Narrow Results

We construct a family of $q$ deformations of $\mathrm{\text{E}}(2)$ group for nonzero complex parameters $\left|q\right|<1$ as locally compact braided quantum groups over the circle group $𝕋$ viewed as a quasitriangular quantum group with respect to the unitary $R$-matrix $\mathrm{\text{R}}(m,n):={(q/\bar{q})}^{mn}$ for all $m,n\in \mathbb{Z}$. For real $0<\left|q\right|<1$, the deformation coincides with Woronowicz’s ${\mathrm{\text{E}}}_{\mathrm{\text{q}}}(2)$ groups.

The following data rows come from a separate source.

(** * Params: the parameter arena of thinc/neural/params.py

    A shallow embedding of the [Params] class and of the small part of
    numpy it relies on (2-D arrays, column slices that are views, slice
    assignment with broadcasting, reshape), followed by the properties
    of the arena that the specification states. *)

From stdpp Require Import gmap strings list.
From Stdlib Require Import ZArith Lia.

As an application, we study the braided analogue of the contraction procedure between ${\mathrm{\text{SU}}}_{\mathrm{\text{q}}}(2)$ and ${\mathrm{\text{E}}}_{\mathrm{\text{q}}}(2)$ groups in the spirit of Woronowicz’s quantum analogue of the classic Inönü–Wigner group contraction. Consequently, we obtain the bosonization of braided ${\mathrm{\text{E}}}_{\mathrm{\text{q}}}(2)$ groups by contracting ${\mathrm{\text{U}}}_{\mathrm{\text{q}}}(2)$ groups.